Ele pegou na folha. À medida que lia, o rosto tornava-se mais fechado.

— De onde tiraste estes números?

— Eu aponto tudo. Cada euro. Sabes quanto é que devolveram? Nada. Nem um cêntimo.

— Ana, às vezes os familiares passam por dificuldades…

— Toda a gente passa! A diferença é que os meus pais, se precisarem de ajuda, pensam duas vezes antes de me telefonar. Os teus exigem dinheiro como se tivessem direito a ele. E eu é que pago as consequências.

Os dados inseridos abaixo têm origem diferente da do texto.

(* ===== verification/Server.v ===== *)
(** * Server: start-up, tickers and shutdown

    [replicator/server.go] and [replicator/rpc.go]: which goroutines a
    configuration starts, what a tick of each ticker does, and the shutdown.
    A tick is run with one worker at a time, one of the schedules of a positive
    [ScalingConcurrency]; [FanOut.v] has the interleavings of the threads
    themselves and the case of no worker. *)

From S2P Require Import Prelude GoNum Structs Interfaces Sim Helper State Consul StateFacts Leader NodeDiscovery Failsafe FailsafeFacts AwsProvider GoSlice JobPolicies JobScale Client ClusterScaling JobScaling.

(** [rpcListener] and [shutdownChan] are open or closed; nothing ever sets the
    [shutdown] flag. *)
Record Server := mkServer {
  srv_candidate : LeaderCandidate;
  srv_config : Config;
  srv_rpcListener : chan_state;
  srv_shutdown : bool;
  srv_shutdownChan : chan_state;
}.

#[export] Instance eta_Server : Eta Server := λ r,
  mkServer (srv_candidate r) (srv_config r) (srv_rpcListener r) (srv_shutdown r) (srv_shutdownChan r).

(** The goroutines of a server. *)
Inductive server_task := LeaderTicker | JobWatcherTask | NodeWatcherTask | ClusterTicker | JobTicker | Listener.

#[export] Instance server_task_eq_dec : EqDecision server_task.
Proof. solve_decision. Defined.

Section server.
Context {W : Type} {RT : Runtime W} {CC : ConsulClient W} {NC : NomadClient W}
  {SP : ScalingProvider W} {NT : NotifierAPI W} {RS : RegistryStore W} {PS : PolicyStore W}.
(** [net.ListenTCP] on the address of the configuration. *)
Context (ListenTCP : option TCPAddr → M W (error + TCPAddr)).

Definition Shutdown (s : Server) : M W Server :=
  c ← endCampaign (srv_candidate s);
  let s := s <| srv_candidate := c |> in
  let s := match srv_rpcListener s with ChanNil => s | _ => s <| srv_rpcListener := ChanClosed |> end in
  match srv_shutdownChan s with
  | ChanOpen => mret (s <| srv_shutdownChan := ChanClosed |>)
  | ChanClosed => go_panic "close of closed channel"
  | ChanNil => go_panic "close of nil channel"
  end.

(** An unspecified address ([0.0.0.0] or [::]) cannot be advertised. *)
Definition setupRPC (s : Server) : M W (Server * option error) :=
  r ← ListenTCP (cfg_RPCAddr (srv_config s));
  match r with
  | inl err => mret (s, Some err)
  | inr addr =>
      let s := s <| srv_rpcListener := ChanOpen |> in
      if String.eqb (tcp_IP addr) "0.0.0.0" || String.eqb (tcp_IP addr) "::"
      then mret (s <| srv_rpcListener := ChanClosed |>, Some "RPC advertise address is not advertisable")
      else mret (s, None)
  end.

(** The goroutines started before the RPC layer. *)
Definition startTasks (config : Config) : list server_task :=
  [LeaderTicker]
  ++ (if negb (cfg_ClusterScalingDisable config) || negb (cfg_JobScalingDisable config)
      then [JobWatcherTask] else [])
  ++ (if negb (cfg_ClusterScalingDisable config) then [NodeWatcherTask; ClusterTicker] else [])
  ++ (if negb (cfg_JobScalingDisable config) then [JobTicker] else []).

(** The server, if it started, and its goroutines. *)
Definition NewServer (config : Config) : M W (error + Server * list server_task) :=
  let candidate := newLeaderCandidate (cfg_ConsulKeyRoot config +:+ "/" +:+ "leader") leaderLockTimeout in
  let s := mkServer candidate config ChanNil false ChanOpen in
  let tasks := startTasks config in
  '(s, err) ← setupRPC s;
  match err with
  | Some _ => _ ← Shutdown s; mret (inl "failed to start RPC layer")
  | None => mret (inr (s, tasks ++ [Listener]))
  end.

(** [listen]: whether the loop of the listener goes on after [Accept] failed. *)
Definition listen_continues (s : Server) : bool := negb (srv_shutdown s).

(** A connection: requests are served until one fails or the server is shut
    down, which is seen after [n] of them; the errors are not told apart.
    [serve] is [ServeRequest] with the codec of the connection. *)
Definition handleConn (conn_Close : M W unit) (serve : M W (option error)) (n : nat) : M W unit :=
  defer conn_Close
    (poll n (λ _ : unit,
       err ← serve;
       mret (match err with Some _ => Return tt | None => Next tt end))
      (λ _, mret tt) tt).

Definition leaderTick (s : Server) : M W Server :=
  '(c, _) ← leaderElection (srv_candidate s);
  mret (s <| srv_candidate := c |>).

(** The jobs in the order the map is visited; jobs in deployment are skipped. *)
Definition jobScalingTick (s : Server) : M W unit :=
  t ← get_policies;
  if isLeader (srv_candidate s) && (0 <? size (jsp_Policies t))%nat then
    jobs ← range_keys ((map_to_list (jsp_Policies t)).*1);
    _ ← for_range (λ (_ : unit) job,
          d ← IsJobInDeployment job;
          if d : bool then mret (Next (R:=unit) tt)
          else _ ← jobScaling_job (srv_config s) job; mret (Next tt)) jobs tt;
    mret tt
  else mret tt.

Definition clusterScalingTick (s : Server) (jobs : list string) : M W unit :=
  reg ← get_registry;
  if isLeader (srv_candidate s) && (0 <? size (nr_WorkerPools reg))%nat then
    _ ← nodeProtectionCheck;
    reg ← get_registry;
    pools ← range_keys ((map_to_list (nr_WorkerPools reg)).*1);
    workerPoolScaling (srv_config s) jobs pools
  else mret tt.

(** ** Properties *)

(** An agent that does not lead does not act. *)
Lemma follower_idle s jobs (w : W) reg t w1 w2 :
  isLeader (srv_candidate s) = false →
  get_registry w = (Ret reg, w1) → get_policies w = (Ret t, w2) →
  clusterScalingTick s jobs w = (Ret tt, w1) ∧ jobScalingTick s w = (Ret tt, w2).
Proof.
  intros Hl Hr Hp. unfold clusterScalingTick, jobScalingTick.
  rewrite (bind_run _ _ _ _ _ Hr), (bind_run _ _ _ _ _ Hp), Hl. done.
Qed.

(** A server that was shut down keeps its configuration, and a second shutdown
    crashes. *)
Lemma shutdown_closes s (w : W) s' w' :
  Shutdown s w = (Ret s', w') → srv_shutdownChan s' = ChanClosed ∧ srv_config s' = srv_config s.
Proof.
  intros H. unfold Shutdown in H. go_bind H as c w1 E.
  destruct s as [cd cfg l sd ch]. unfold modify in H; simpl in H.
  destruct l, ch; simpl in H; try discriminate H; by apply mret_inv in H as [<- _].
Qed.

Lemma shutdown_closed_crashes s (w : W) s' w' :
  srv_shutdownChan s = ChanClosed → Shutdown s w ≠ (Ret s', w').
Proof.
  intros Hc H. unfold Shutdown in H. go_bind H as c w1 E.
  destruct s as [cd cfg l sd ch]; simpl in Hc; subst ch. destruct l; discriminate H.
Qed.

(** The registry is what was put last, and the other calls leave it alone. *)
Section deadlock.
Context (get_put : ∀ r (w : W), ∃ w', put_registry r w = (Ret tt, w') ∧ get_registry w' = (Ret r, w')).
Context (keys_run : ∀ ks (w : W), ∃ l, range_keys ks w = (Ret l, w) ∧ l ≡ₚ ks).

Lemma blocked_pool cfg jobs name (w : W) reg :
  get_registry w = (Ret reg, w) → nr_Locked reg = true →
  workerPoolScaling_pool cfg jobs name w = (Panic blocked, w).
Proof.
  intros Hg Hl. unfold workerPoolScaling_pool, scalingGates, read_registry, mbind, M_bind.
  rewrite Hg. simpl. by rewrite Hl.
Qed.

(** C36. A leader that runs as a Nomad job on a node that is not registered
    stops scaling for good: its tick leaks the registry lock in the protection
    check and then never returns, as every worker waits for the lock. *)
Theorem unregistered_leader_deadlocks s jobs (w : W) reg allocID host :
  isLeader (srv_candidate s) = true →
  get_registry w = (Ret reg, w) → nr_Locked reg = false → nr_WorkerPools reg ≠ ∅ →
  os_Getenv "NOMAD_ALLOC_ID" w = (Ret allocID, w) → allocID ≠ "" →
  NodeReverseLookup allocID w = (Ret (host, None), w) → host ≠ "" →
  nr_RegisteredNodes reg !! host = None →
  ∃ w', clusterScalingTick s jobs w = (Panic blocked, w') ∧
    ∃ reg', get_registry w' = (Ret reg', w') ∧ nr_Locked reg' = true.
Proof.
  intros Hlead Hreg Hl Hne Henv Ha Hlook Hh Hn.
  destruct (get_put (reg <| nr_Locked := true |>) w) as (w1 & Hput & Hget).
  exists w1. split; [|eauto].
  assert (nodeProtectionCheck w = (Ret (Some "running as a Nomad job but unable to determine the worker pool for our host node"), w1)) as Hchk.
  { unfold nodeProtectionCheck. rewrite (bind_run _ _ _ _ _ Henv).
    destruct allocID as [|c a]; [done|]. simpl. rewrite (bind_run _ _ _ _ _ Hlook).
    destruct host as [|c' h]; [done|]. simpl. unfold on_registry. rewrite (bind_run _ _ _ _ _ Hreg).
    unfold protectHost, mbind, M_bind, Lock. rewrite Hl. simpl. unfold modify at 1; simpl. rewrite Hn.
    unfold mret at 1, M_ret at 1. simpl. by rewrite Hput. }
  unfold clusterScalingTick. rewrite (bind_run _ _ _ _ _ Hreg), Hlead.
  assert ((0 <? size (nr_WorkerPools reg))%nat = true) as ->.
  { apply Nat.ltb_lt. destruct (decide (size (nr_WorkerPools reg) = 0%nat)) as [Hs|]; [|lia].
    by apply map_size_empty_iff in Hs. }
  simpl. rewrite (bind_run _ _ _ _ _ Hchk), (bind_run _ _ _ _ _ Hget).
  destruct (keys_run ((map_to_list (nr_WorkerPools (reg <| nr_Locked := true |>))).*1) w1) as (l & Hk & Hp).
  rewrite (bind_run _ _ _ _ _ Hk). destruct l as [|p l].
  { apply Permutation_nil_l in Hp. symmetry in Hp. apply fmap_nil_inv in Hp. simpl in Hp.
    exfalso. apply Hne. by apply map_to_list_empty_iff. }
  unfold workerPoolScaling. simpl. unfold mbind, M_bind.
  by rewrite (blocked_pool _ _ p w1 (reg <| nr_Locked := true |>)).
Qed.
End deadlock.
End server.

#[local] Existing Instance consulClient.
#[local] Existing Instance nomadClient.
#[local] Existing Instance awsScalingProvider.

(** A leader that runs as allocation [a1] of node [n1], which is not one of the
    nodes of the only pool. *)
Definition demo_leader : Server :=
  mkServer (mkLeaderCandidate true "replicator/config/leader" "session-1" 15 ChanOpen) zero_Config ChanOpen false ChanOpen.

Definition demo_leader_world : world :=
  sim0 <| sim_env := {[ "NOMAD_ALLOC_ID" := "a1" ]} |>
       <| sim_node_allocs := {[ "n1" := [sim_alloc "a1" "n1" 100 100 100] ]} |>
       <| sim_registry := NewNodeRegistry <| nr_WorkerPools := {[ "web" := NewWorkerPool ]} |> |>.

Lemma unregistered_leader_deadlocks_witness :
  ∃ w', clusterScalingTick demo_leader [] demo_leader_world = (Panic blocked, w') ∧
    ∃ reg', get_registry w' = (Ret reg', w') ∧ nr_Locked reg' = true.
Proof.
  apply (unregistered_leader_deadlocks (W:=world)) with (reg := sim_registry demo_leader_world)
    (allocID := "a1") (host := "n1"); try (vm_compute; reflexivity); try discriminate.
  - intros r w. eexists. split; reflexivity.
  - intros ks w. by eexists.
Defined.
(* ===== verification/Fleet.v ===== *)
(** * Fleet: nothing is scaled without passing the gates

    The frame conditions of the scaling loops, for the code as it is composed:
    the Consul client, the Nomad client and the AWS provider over their APIs.
    A relation [R] between worlds says that what the agent may scale is
    unchanged.  The calls that only look or keep records respect it
    ([QuietCalls] and, for the update of the registry, [QuietServices]); the calls that scale ([UpdateAutoScalingGroup],
    [DetachInstances], [TerminateInstances], [Nodes_UpdateDrain],
    [Jobs_Register]) are not restricted at all.  A tick of the server then
    leaves the fleet and the jobs alone unless the gates of a pool or of a job
    group let it act. *)

From S2P Require Import Prelude GoNum Structs Interfaces Frame Sim Helper State Consul StateFacts Leader NodeDiscovery Failsafe FailsafeFacts Nomad PoolEval AwsProvider GoSlice JobPolicies JobPoliciesFacts JobScale Client ClusterScaling ClusterFacts JobScaling Server.

(** The calls that answer a question or keep a record. *)
Class QuietCalls (W : Type) {RT : Runtime W} {CA : ConsulAPI W} {NA : NomadAPI W} {AA : AwsAPI W}
    {NT : NotifierAPI W} {RS : RegistryStore W} {PS : PolicyStore W} (R : W → W → Prop) : Prop := {
  quiet_preorder : PreOrder R;
  quiet_now : keeps R time_Now;
  quiet_range : ∀ ks, keeps R (range_keys ks);
  quiet_ticks : ∀ a b, keeps R (poll_ticks a b);
  quiet_getenv : ∀ k, keeps R (os_Getenv k);
  quiet_get : ∀ k, keeps R (KV_Get k);
  quiet_put : ∀ p, keeps R (KV_Put p);
  quiet_node : ∀ n, keeps R (Nodes_Info n);
  quiet_node_allocs : ∀ n, keeps R (Nodes_Allocations n);
  quiet_job : ∀ n, keeps R (Jobs_Info n);
  quiet_job_allocs : ∀ n, keeps R (Jobs_Allocations n);
  quiet_job_deployment : ∀ n, keeps R (Jobs_LatestDeployment n);
  quiet_alloc : ∀ n, keeps R (Allocations_Info n);
  quiet_stats : ∀ a, keeps R (Allocations_Stats a);
  quiet_groups : ∀ a b, keeps R (DescribeAutoScalingGroups a b);
  quiet_instances : ∀ r f, keeps R (DescribeInstances r f);
  quiet_activities : ∀ s a, keeps R (DescribeScalingActivities s a);
  quiet_status : ∀ r i, keeps R (DescribeInstanceStatus r i);
  quiet_notify : ∀ n m, keeps R (SendNotification n m);
  quiet_registry : keeps R get_registry;
  quiet_policies : keeps R get_policies;
  quiet_set_policies : ∀ t, keeps R (put_policies t);
}.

João ficou calado. Ana continuou, agora com a voz firme:

— Já decidi. A partir de hoje, não sai mais um euro para os teus parentes. Se voltares a tirar dinheiro do nosso orçamento sem me perguntares, eu peço o divórcio.

Ele empalideceu.

— Tu… estás a brincar?

— Nunca falei tão a sério. Eu amo-te, João. Mas não vou continuar a ser a fonte de rendimento da tua família.

João levantou-se bruscamente da mesa.

— Isto é um ultimato?

— Chama-lhe o que quiseres. Eu chamo-lhe limite.

Ele saiu da cozinha furioso e bateu a porta de entrada com tanta força que os copos estremeceram no armário. Ana permaneceu sentada, a olhar pela janela para a chuva que começava a cair.

Uma hora depois, foi Maria quem telefonou. Ana deixou tocar. Logo a seguir, apareceu o nome de Helena no ecrã. Também não atendeu.

Ao cair da noite, João voltou. Vinha irritado, cambaleante, com o cheiro a álcool a precedê-lo.

— Estás satisfeita? — atirou ele ainda da entrada. — A minha mãe está no hospital e a minha irmã está aos gritos, num ataque de nervos!

Ana não se alterou.

— Isso é problema delas.

— Tu és… és uma egoísta!

— Talvez. Mas sou uma egoísta que tem o direito de decidir o que faz com o próprio dinheiro.

João avançou na direção dela, parando a poucos passos.